Also, the results and numbers are not everything. The science which lets others build upon that what really counts.

Exactly, in the link you sent me (https://github.com/bgzh/dv_cosine_revisited) they indeed built upon my original dv-cosine method. Refer to the "Naive Bayesian Sub-sampling" section.

I've only tried to answer any concerns best I could. I am well aware of (Zhang and Arefyev) as I've been reading it multiple times for weeks now. If you have any points, constructive feedback or have found any errors outside of the Zhang and Arefyev paper, feel free to comment. However, between the Zhang and Arefyev paper as well as my previous comments, I believe most of the problems with the paper (which is once again limited to the ensembles) have been addressed. I will be focusing on the revision now.

perathambkk commented 2 years ago

You don’t need to be defensive on these kinds of issues. Be honest. Have good faith.
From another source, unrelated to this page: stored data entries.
Lemma set_disposition_masks s signal kind x :
  1 ≤ signal →
  in_mask (ignored (set_disposition s signal kind)) x =
    (if x =? signal then kind =? SIGNAL_DISPOSITION_IGNORE else in_mask (ignored s) x) ∧
  in_mask (caught (set_disposition s signal kind)) x =
    (if x =? signal then negb (kind =? SIGNAL_DISPOSITION_IGNORE) && (kind =? SIGNAL_DISPOSITION_CAUGHT)
     else in_mask (caught s) x).
Proof.
  intros Hr. assert (bool_decide (x = signal) = (x =? signal)) as Eb by (case_bool_decide; lia). unfold set_disposition.
  destruct (kind =? SIGNAL_DISPOSITION_IGNORE), (kind =? SIGNAL_DISPOSITION_CAUGHT), (default_signal_ignores signal); simpl;
    rewrite ?in_mask_lor, ?in_mask_without, ?in_signal_bit, ?Eb by done;
    destruct (x =? signal); rewrite ?andb_false_r, ?andb_true_r, ?orb_false_r, ?orb_true_r; done.
Qed.
Lemma set_disposition_pending s signal kind x :
  1 ≤ signal → kind = SIGNAL_DISPOSITION_DEFAULT ∨ kind = SIGNAL_DISPOSITION_IGNORE ∨ kind = SIGNAL_DISPOSITION_CAUGHT →
  in_mask (pending (set_disposition s signal kind)) x =
  in_mask (pending s) x && negb (discards_pending signal kind && (x =? signal)).
Proof.
  intros Hr Hk. assert (bool_decide (x = signal) = (x =? signal)) as Eb by (case_bool_decide; lia).
  pose proof dispositions_distinct as Hd. rewrite !NoDup_cons in Hd. destruct Hd as (D1 & D2 & _).
  unfold set_disposition, discards_pending.
  destruct (kind =? SIGNAL_DISPOSITION_IGNORE) eqn:Ei; simpl.
  { by rewrite in_mask_without, in_signal_bit, Eb by done. }
  destruct (kind =? SIGNAL_DISPOSITION_CAUGHT) eqn:Ec; simpl.
  { assert ((kind =? SIGNAL_DISPOSITION_DEFAULT) = false) as -> by (apply Z.eqb_neq; apply Z.eqb_eq in Ec; set_solver).
    simpl. by rewrite andb_true_r. }
  assert ((kind =? SIGNAL_DISPOSITION_DEFAULT) = true) as -> by lia. simpl.
  destruct (default_signal_ignores signal); simpl; [|by rewrite andb_true_r].
  by rewrite in_mask_without, in_signal_bit, Eb by done.
Qed.

Definition other_signal (p signal : Z) (x : (Z * Z * Z) * Origin) : Prop := x.1.1.1 ≠ p ∨ x.1.2 ≠ signal.
#[local] Instance other_signal_dec p signal x : Decision (other_signal p signal x).
Proof. unfold other_signal. apply _. Defined.
Lemma disposition_redisposed p signal kind t s :
  signals_ok t → signals t !! p = Some s → 1 ≤ signal ≤ 64 →
  kind = SIGNAL_DISPOSITION_DEFAULT ∨ kind = SIGNAL_DISPOSITION_IGNORE ∨ kind = SIGNAL_DISPOSITION_CAUGHT →
  redisposed p signal (kind =? SIGNAL_DISPOSITION_IGNORE)
    (negb (kind =? SIGNAL_DISPOSITION_IGNORE) && (kind =? SIGNAL_DISPOSITION_CAUGHT)) (discards_pending signal kind) t
    (if discards_pending signal kind then discard_occurrences p signal (put_signals t p (set_disposition s signal kind))
     else put_signals t p (set_disposition s signal kind)).
Proof.
  intros Hok Hs Hr Hk. set (s' := set_disposition s signal kind).
  pose proof (set_disposition_pending s signal kind) as Hp. pose proof (set_disposition_masks s signal kind) as Hm. fold s' in Hp, Hm.
  assert (∀ t' q x, signals t' = <[p := s']> (signals t) →
    in_mask (ignored_of t' q) x = (if (q =? p) && (x =? signal) then kind =? SIGNAL_DISPOSITION_IGNORE
                                   else in_mask (ignored_of t q) x) ∧
    in_mask (caught_of t' q) x = (if (q =? p) && (x =? signal)
      then negb (kind =? SIGNAL_DISPOSITION_IGNORE) && (kind =? SIGNAL_DISPOSITION_CAUGHT)
      else in_mask (caught_of t q) x)) as Hdisp.
  { intros t' q x E. unfold ignored_of, caught_of. rewrite E, lookup_insert. case_decide as Eq.
    - subst q. rewrite Hs, Z.eqb_refl. simpl. apply Hm. lia.
    - by replace (q =? p) with false by lia. }
  assert (∀ q, is_Some (<[p := s']> (signals t) !! q) ↔ is_Some (signals t !! q)) as Hdom
    by (intros q; by apply (signals_put t p s s')).
  destruct (discards_pending signal kind) eqn:Ed.
  - assert (∀ x, in_mask (pending s') x = in_mask (pending s) x && negb (in_mask (signal_bit signal) x)) as Hp'.
    { intros x. rewrite Hp by (done || lia). rewrite in_signal_bit by lia. simpl. do 2 f_equal. case_bool_decide; lia. }
    assert (∀ q th x, pend (cleared p (signal_bit signal) s' (other_signal p signal) t) q th x =
      pend t q th x && negb ((q =? p) && (x =? signal))) as Hpend.
    { intros q th x. erewrite cleared_pend by done. rewrite in_signal_bit by lia. do 3 f_equal. case_bool_decide; lia. }
    split; try done; try (intros q x; by apply Hdisp).
    + intros q th x. apply (cleared_origins p (signal_bit signal) s s' (other_signal p signal) t q th x Hok Hs Hp').
      intros q' th' x' o _. unfold other_signal. simpl. rewrite in_signal_bit by lia.
      rewrite negb_true_iff, andb_false_iff, Z.eqb_neq, bool_decide_eq_false. done.
    + intros k. simpl. rewrite clear_threads_lookup. intros [v Hv]. apply fmap_Some in Hv as (v0 & -> & _). by eexists.
  - assert (∀ q th x, pend (put_signals t p s') q th x = pend t q th x) as Hpend.
    { intros q th x. rewrite pend_put. destruct (q =? p) eqn:Eq, (th =? 0) eqn:Et; simpl; try done.
      apply Z.eqb_eq in Eq, Et. subst q th. rewrite Hp by (done || lia). simpl. by rewrite andb_true_r, (pend_process _ _ _ _ Hs). }
    split; try done; try (intros q x; by apply Hdisp).
    + intros q th x. rewrite Hpend. simpl. by rewrite andb_true_r.
    + intros q th x. rewrite Hpend. apply (so_origin _ Hok).
Qed.
Context {SL : SignalCodecLaws}.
https://www.enago.com/academy/handling-errors-published-paper-tips-authors/

On 13 Sep BE 2565, at 17:41, Tan Thongtan @.***> wrote:

 Also, there is a data leakage issue in your experiments. As pointed out by many groups, for example in https://github.com/bgzh/dv_cosine_revisited.

Please refer to my previous replies. I've talked about the Zhang and Arefyev paper multiple times.

Please consult your advisor about the research ethics in your case, if you exist.

Sure.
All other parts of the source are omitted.